Segment Open

(** * Portfolio site (app.js): records, renderers, navigation, contact form

    A shallow embedding of [src/app.js].  JavaScript strings are [string]s,
    arrays are [list]s, DOM nodes are records holding the properties the
    script reads and writes, and every handler is a function from the state
    of the page before the event to the state after it.  The numbers of the
    easing code are binary64 floats, as in JavaScript. *)

From Stdlib Require Import QArith ZArith NArith String Ascii List Bool Lia.
From Stdlib Require Import Sorted.
From Stdlib Require Import PrimFloat FloatOps SpecFloat.
From stdpp Require Import gmap list.
Import ListNotations.
Local Open Scope string_scope.

(** ** JavaScript string helpers *)

Module JS.

(** The double-quote character, spelled by its code. *)
Definition dquote : ascii := ascii_of_nat 34.

(** [lit] writes a template chunk the way the source has it, with the
    apostrophe standing for the double quote of the source text (no template
    of app.js contains an apostrophe of its own). *)
Fixpoint lit (s : string) : string :=
  match s with
  | EmptyString => EmptyString
  | String c s' => String (if Ascii.eqb c "'"%char then dquote else c) (lit s')
  end.

(** [Array.prototype.join(sep)] on an array of strings. *)
Fixpoint join (sep : string) (l : list string) : string :=
  match l with
  | [] => ""
  | [x] => x
  | x :: rest => x ++ sep ++ join sep rest
  end.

Segment Closed

* _Task prompt_
Repeat every entry above exactly, leaving nothing out.

* _The answer_
(** * Portfolio site (app.js): records, renderers, navigation, contact form

    A shallow embedding of [src/app.js].  JavaScript strings are [string]s,
    arrays are [list]s, DOM nodes are records holding the properties the
    script reads and writes, and every handler is a function from the state
    of the page before the event to the state after it.  The numbers of the
    easing code are binary64 floats, as in JavaScript. *)

From Stdlib Require Import QArith ZArith NArith String Ascii List Bool Lia.
From Stdlib Require Import Sorted.
From Stdlib Require Import PrimFloat FloatOps SpecFloat.
From stdpp Require Import gmap list.
Import ListNotations.
Local Open Scope string_scope.

(** ** JavaScript string helpers *)

Module JS.

(** The double-quote character, spelled by its code. *)
Definition dquote : ascii := ascii_of_nat 34.

(** [lit] writes a template chunk the way the source has it, with the
    apostrophe standing for the double quote of the source text (no template
    of app.js contains an apostrophe of its own). *)
Fixpoint lit (s : string) : string :=
  match s with
  | EmptyString => EmptyString
  | String c s' => String (if Ascii.eqb c "'"%char then dquote else c) (lit s')
  end.

(** [Array.prototype.join(sep)] on an array of strings. *)
Fixpoint join (sep : string) (l : list string) : string :=
  match l with
  | [] => ""
  | [x] => x
  | x :: rest => x ++ sep ++ join sep rest
  end.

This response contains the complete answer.